▶ _Activity_:
Restate word for word the lines of the records below, starting at the line that contains "match o with" and ending at the line that contains "uninitialised is [None];", with both of those lines included and nothing else.

*** Block opens ***

(* ===== verification/Json.v ===== *)
(** * Json

    JSON documents ([common/JSONElement.cpp] and [common/JSONUtil.cpp]): the tree, its
    text, and the parser, which cuts the text at the first bracket or comma. *)

From S2P Require Import Prelude StdMap StdString StringUtil CastUtil.

(** ** The tree *)

Definition JSON_OBJECT : Z := 0.
Definition JSON_ARRAY : Z := 1.
Definition JSON_STRING : Z := 2.
Definition JSON_NUMBER : Z := 3.
Definition JSON_BOOL : Z := 4.
Definition JSON_FLOAT : Z := 5.

#[warnings="-register-all"]
Inductive JSONElement :=
  mkJ { type : Z; name : bytes; value : bytes; children : list JSONElement; allnodes : list (bytes * Z) }.

Definition JSONElement_new : JSONElement := mkJ (-1) [] [] [] [].
Definition setType (t : Z) (e : JSONElement) : JSONElement := mkJ t (name e) (value e) (children e) (allnodes e).
Definition setName (n : bytes) (e : JSONElement) : JSONElement := mkJ (type e) n (value e) (children e) (allnodes e).
Definition setValue (v : bytes) (e : JSONElement) : JSONElement := mkJ (type e) (name e) v (children e) (allnodes e).
(** [addChild]: a later child hides an earlier one of the same name. *)
Definition addChild (par e : JSONElement) : JSONElement :=
  mkJ (type par) (name par) (value par) (children par ++ [e])
    (if negb (type par =? JSON_ARRAY) then mset (name e) (Z.of_nat (length (children par))) (allnodes par) else allnodes par).
Definition getNodeP (n : bytes) (e : JSONElement) : option JSONElement :=
  i ← mfind n (allnodes e); children e !! Z.to_nat i.

Definition is_container (t : Z) : bool := (t =? JSON_OBJECT) || (t =? JSON_ARRAY).
Definition quoted (s : bytes) : bytes := [34] ++ s ++ [34].
Fixpoint toString (e : JSONElement) : bytes :=
  let isobj := type e =? JSON_OBJECT in
  (if isobj then [123] else [91]) ++
  (fix items (l : list JSONElement) : bytes :=
     match l with
     | [] => []
     | c :: l =>
         (if isobj then quoted (name c) ++ [58] else []) ++
         (if is_container (type c) then toString c else if type c =? JSON_STRING then quoted (value c) else value c) ++
         match l with [] => [] | _ => str ", " ++ items l end
     end) (children e) ++
  (if isobj then [125] else [93]).

(** ** Cutting the text *)

(** The brackets of a container. *)
Definition open_of (isarray : bool) : Z := if isarray then 91 else 123.
Definition close_of (isarray : bool) : Z := if isarray then 93 else 125.

(** [readBalancedJSON]: the closing bracket up to which there are as many opening as closing
    ones of the kind. *)
Fixpoint balance (fuel : nat) (isarray : bool) (json : bytes) (obs eee : nat) : outcome nat :=
  match fuel with
  | O => Out_of_fuel
  | S fuel =>
      test ← substr json (Z.of_nat obs) (Z.of_nat eee - Z.of_nat obs + 1);
      stcnt ← countOccurrences test [open_of isarray];
      encnt ← countOccurrences test [close_of isarray];
      if stcnt =? encnt then Ret eee
      else match sfind_from [close_of isarray] json (S eee) with
           | None => Throw Runtime_error
           | Some e => balance fuel isarray json obs e
           end
  end.
Definition readBalancedJSON (isarray : bool) (obs : nat) (json : bytes) : outcome (bytes * bytes) :=
  match sfind_from [close_of isarray] json obs with
  | None => Throw Runtime_error
  | Some e =>
      eee ← balance (S (length json)) isarray json obs e;
      value ← substr json (Z.of_nat obs) (Z.of_nat eee - Z.of_nat obs + 1);
      Ret (value, drop (S eee) json)
  end.

(** The first quote without a backslash in front of it; [prev] is what is in front. *)
Fixpoint quote_at (prev : Z) (s : bytes) : option nat :=
  match s with
  | [] => None
  | c :: s => if (c =? 34) && negb (prev =? 92) then Some 0%nat else S <$> quote_at c s
  end.

(** The name of a member, and what is behind its colon. *)
Definition read_name (json : bytes) : outcome (bytes * bytes) :=
  match quote_at 0 json with
  | None => Throw Literal_text
  | Some stn =>
      let json := drop (S stn) json in
      match quote_at 34 json with
      | None => Throw Literal_text
      | Some n =>
          let rest := trim (drop (S n) json) in
          match sfind [58] rest with
          | Some 0%nat => Ret (take n json, drop 1 rest)
          | _ => Throw Literal_text
          end
      end
  end.

(** Where the next value ends: its text, what is left, and a first type. *)
Definition earlier (a b : option nat) : bool :=
  match a, b with Some a, Some b => (a <? b)%nat | Some _, None => true | None, _ => false end.
Definition cut_value (json : bytes) : outcome (bytes * bytes * Z) :=
  let env := sfind [44] json in
  let obs := sfind [123] json in
  let ars := sfind [91] json in
  let balanced (isarray : bool) (at_ : nat) :=
    '(v, json) ← readBalancedJSON isarray at_ json; Ret (v, json, if isarray then JSON_ARRAY else JSON_OBJECT) in
  match obs, ars with
  | Some 0%nat, _ => balanced false 0%nat
  | _, Some 0%nat => balanced true 0%nat
  | _, _ =>
      match env with
      | None => Ret (json, [], JSON_STRING)
      | Some env =>
          let before (p : option nat) := match p with Some i => (env =? 0)%nat || (i <? env)%nat | None => false end in
          if before obs && earlier obs ars then balanced false (default 0%nat obs)
          else if before ars && earlier ars obs then balanced true (default 0%nat ars)
          else Ret (take env json, drop (S env) json, JSON_STRING)
      end
  end.

(** ** Values *)

Section parser.
(** The [strtod] of the C library. *)
Variable strtod : bytes → Z.

(** An exception of the standard library becomes a [runtime_error]. *)
Definition checked {A} (o : outcome A) (t : Z) : outcome Z :=
  match o with
  | Ret _ => Ret t
  | Throw e => if is_std e then Throw Runtime_error else Throw e
  | Undefined => Undefined
  | Out_of_fuel => Out_of_fuel
  end.
(* ===== verification/Http2Frames.v ===== *)
(** * Http2Frames

    The frame classes of [http20/Http2*Frame.{h,cpp}]: for each frame type a
    record with the members of the class, the constructor that parses a payload
    and [getFrameData] that writes it.  A member that a constructor leaves
    uninitialised is [None]; reading it is undefined behaviour. *)

From S2P Require Import Prelude ByteCodec StdMap.

(** ** Frame header ([Http2FrameHeader]) *)

Record Http2FrameHeader := mkHeader {
  payloadLength : Z;      (* int *)
  type_ : Z;              (* unsigned char *)
  flags : Z;              (* bitset<8>, as its to_ulong() *)
  reserved : bool;
  streamIdentifier : Z    (* int *)
}.

Definition Http2FrameHeader_default : Http2FrameHeader := mkHeader 0 0 0 false 0.

Definition isEndOfStream (h : Http2FrameHeader) : bool := Z.testbit (flags h) 0.
Definition isPadded (h : Http2FrameHeader) : bool := Z.testbit (flags h) 3.
Definition isEndHeaders (h : Http2FrameHeader) : bool := Z.testbit (flags h) 2.
Definition isPriority (h : Http2FrameHeader) : bool := Z.testbit (flags h) 5.
Definition isSettingsAck (h : Http2FrameHeader) : bool := (type_ h =? 4) && Z.testbit (flags h) 0.
Definition isPingAck (h : Http2FrameHeader) : bool := (type_ h =? 6) && Z.testbit (flags h) 0.
Definition isWsEndSegment (h : Http2FrameHeader) : bool := Z.testbit (flags h) 6.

*** Block closes ***

▶ _Output of the task_:
  match o with
  | Ret _ => Ret t
  | Throw e => if is_std e then Throw Runtime_error else Throw e
  | Undefined => Undefined
  | Out_of_fuel => Out_of_fuel
  end.
(* ===== verification/Http2Frames.v ===== *)
(** * Http2Frames

    The frame classes of [http20/Http2*Frame.{h,cpp}]: for each frame type a
    record with the members of the class, the constructor that parses a payload
    and [getFrameData] that writes it.  A member that a constructor leaves
    uninitialised is [None]; reading it is undefined behaviour. *)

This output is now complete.